[Records to use]:
Create HintDb hg.
#[local] Hint Resolve HG_ret HG_gets HG_next_outcome HG_calloc : hg.
#[local] Hint Extern 1 (HG (modify (log_heap _))) =>
  (eapply HG_modify; intros; reflexivity) : hg.
#[local] Hint Extern 2 (HG (modify _)) =>
  (apply HG_quiet; intros; reflexivity) : hg.
#[local] Hint Extern 1 (HG (free _)) =>
  (eapply HG_modify; intros; reflexivity) : hg.
#[local] Hint Extern 1 (HG (store_arena _ _)) =>
  (apply HG_quiet; intros; reflexivity) : hg.
#[local] Hint Extern 1 (HG (load_arena _)) => (apply HG_gets) : hg.

Ltac hg_step :=
  first
    [ solve [auto with hg]
    | apply HG_bind; [|intros ?]
    | match goal with
      | |- HG (match ?x with _ => _ end) => destruct x
      end
    | progress cbv zeta ].

Ltac hg := repeat hg_step.

Lemma HG_arena_alloc_aligned (arena : option Z) (n alignment : Z) :
  HG (arena_alloc_aligned arena n alignment).
Proof. unfold arena_alloc_aligned. hg. Qed.
#[local] Hint Resolve HG_arena_alloc_aligned : hg.

Lemma HG_arena_clear (arena : option Z) : HG (arena_clear arena).
Proof. unfold arena_clear. hg. Qed.
#[local] Hint Resolve HG_arena_clear : hg.

Lemma HG_jsonrpc_arena_malloc (sz : Z) : HG (jsonrpc_arena_malloc sz).
Proof. unfold jsonrpc_arena_malloc, arena_alloc. hg. Qed.

Lemma HG_jsonrpc_arena_free (ptr : option Z) : HG (jsonrpc_arena_free ptr).
Proof. unfold jsonrpc_arena_free. hg. Qed.

Lemma HG_jsonrpc_init_parson_allocator : HG jsonrpc_init_parson_allocator.
Proof. unfold jsonrpc_init_parson_allocator. hg. Qed.

Lemma HG_jsonrpc_arena_scope_begin (arena : option Z) :
  HG (jsonrpc_arena_scope_begin arena).
Proof. unfold jsonrpc_arena_scope_begin. hg. Qed.

Lemma HG_jsonrpc_arena_scope_end (arena : option Z)
  (scope : jsonrpc_arena_scope_t) : HG (jsonrpc_arena_scope_end arena scope).
Proof. unfold jsonrpc_arena_scope_end. hg. Qed.

Lemma HG_json_serialize_to_string
  (serialize : JSON_Value -> option (list byte)) (v : JSON_Value) :
  HG (json_serialize_to_string serialize v).
Proof. unfold json_serialize_to_string. hg. Qed.

(** ** jsonrpc.c: the two functions that send a response *)

Section SendApi.

Variable U : Type.
Variable serialize : JSON_Value -> option (list byte).

Lemma refines_send_result (c : jsonrpc_conn_t U) (id : option JSON_Value)
  (x : JSON_Value) :
  refines eq (jsonrpc_conn_send_result serialize (Some c) id (Some x))
             (send_spec serialize (transport c)
                (result_envelope (copied_id id) x)).
Proof.
  unfold jsonrpc_conn_send_result.
  apply refines_machine_seq; [apply calm_jsonrpc_init_parson_allocator|].
  apply refines_machine with (Q := fun _ => True);
    [apply calm_jsonrpc_arena_scope_begin|auto|].
  intros scope _.
  apply refines_machine
    with (Q := fun a => a = Some (result_envelope (copied_id id) x)).
  - intros m Ho. unfold exec. now rewrite jsonrpc_build_result_any.
  - intros m Ho. unfold eval. now rewrite jsonrpc_build_result_any.
  - intros a ->.
    apply refines_ext
      with (p := pbind (send_spec serialize (transport c)
                          (result_envelope (copied_id id) x))
                       (fun y => pret y));
      [intros u; apply pbind_pret|].
    apply refines_bind_ret with (f := fun y => y);
      [apply refines_send_value|].
    intros sent.
    apply refines_machine_seq; [apply calm_modify; reflexivity|].
    apply refines_machine_seq; [apply calm_jsonrpc_arena_scope_end|].
    now apply refines_ret.
Qed.

(** X21: [jsonrpc_conn_send_result] and [jsonrpc_conn_send_error] when
    no allocation fails.  On a connection they hand [send_raw] one line,
    the text of the result envelope (of the error envelope, with the
    default message of the code when none is given) under the copy of
    the id, null for an id that is not a string or a number, and return
    [true]; they return [false] and call nothing when the transport has
    no [send_raw] or the envelope has no text.  They never call a
    handler or close the transport. *)
Theorem send_result_and_error_spec (c : jsonrpc_conn_t U)
  (id : option JSON_Value) (w : world U) :
  oracle (mach w) = [] ->
  (forall x,
     let run := jsonrpc_conn_send_result serialize (Some c) id (Some x) in
     let lines := on_wire serialize (transport c)
                    (result_envelope (copied_id id) x) in
     eval run w = match lines with [] => false | _ :: _ => true end /\
     trace (exec run w) = trace w ++ map EvSendRaw lines /\
     user (exec run w) = user w) /\
  (forall code message,
     let run := jsonrpc_conn_send_error serialize (Some c) id code message in
     let lines := on_wire serialize (transport c)
                    (error_envelope (copied_id id) code
                       match message with
                       | Some s => s
                       | None => jsonrpc_default_message code
                       end) in
     eval run w = match lines with [] => false | _ :: _ => true end /\
     trace (exec run w) = trace w ++ map EvSendRaw lines /\
     user (exec run w) = user w).
Proof.
  intros Ho. split.
  - intros x run lines. subst run lines.
    destruct (refines_send_result c id x w Ho) as (Hr & Hu & Ht & _).
    rewrite send_spec_on_wire in Hr, Hu, Ht. cbn [fst snd] in Hr, Hu, Ht.
    auto.
  - intros code message run lines. subst run lines.
    destruct (@refines_send_error U serialize c id code message w Ho)
      as (Hr & Hu & Ht & _).
    unfold error_reply in Hr, Hu, Ht.
    rewrite send_spec_on_wire in Hr, Hu, Ht. cbn [fst snd] in Hr, Hu, Ht.
    auto.
Qed.

Lemma WG_liftH {A : Type} (h : HM A) : HG h -> WG (liftH (U := U) h).
Proof.
  intros Hh w. specialize (Hh (mach w)). unfold exec, liftH in *.
  destruct (h (mach w)) as [x m']. exact Hh.
Qed.

Lemma WG_ret {A : Type} (x : A) : WG (ret (S := world U) x).
Proof. intros w. apply log_grows_refl. Qed.

Lemma WG_bind {A B : Type} (m : EM U A) (k : A -> EM U B) :
  WG m -> (forall x, WG (k x)) -> WG (bind m k).
Proof.
  intros Hm Hk w. unfold exec. rewrite bind_run.
  eapply log_grows_trans; [apply Hm | apply Hk].
Qed.

Lemma WG_emit (e : event) : WG (emit (U := U) e).
Proof. intros w. apply log_grows_refl. Qed.

Lemma WG_jsonrpc_send_value (conn : option (jsonrpc_conn_t U))
  (v : option JSON_Value) : WG (jsonrpc_send_value serialize conn v).
Proof.
  unfold jsonrpc_send_value.
  repeat first
    [ apply WG_ret
    | apply WG_emit
    | apply WG_liftH;
      first [ apply HG_json_serialize_to_string
            | apply HG_jsonrpc_arena_malloc
            | apply HG_jsonrpc_arena_free ]
    | apply WG_bind; [|intros ?]
    | match goal with
      | |- WG (match ?x with _ => _ end) => destruct x
      end
    | progress cbv zeta ].
Qed.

[Problem requirements]: From the listing above, the lines starting with the one that has "HG (json_serialize_to_string serialize v)." and running through the one that has "(x : JSON_Value)" should be copied exactly, ends included.

[Exercise answer]:
  HG (json_serialize_to_string serialize v).
Proof. unfold json_serialize_to_string. hg. Qed.

(** ** jsonrpc.c: the two functions that send a response *)

Section SendApi.

Variable U : Type.
Variable serialize : JSON_Value -> option (list byte).

Lemma refines_send_result (c : jsonrpc_conn_t U) (id : option JSON_Value)
  (x : JSON_Value) :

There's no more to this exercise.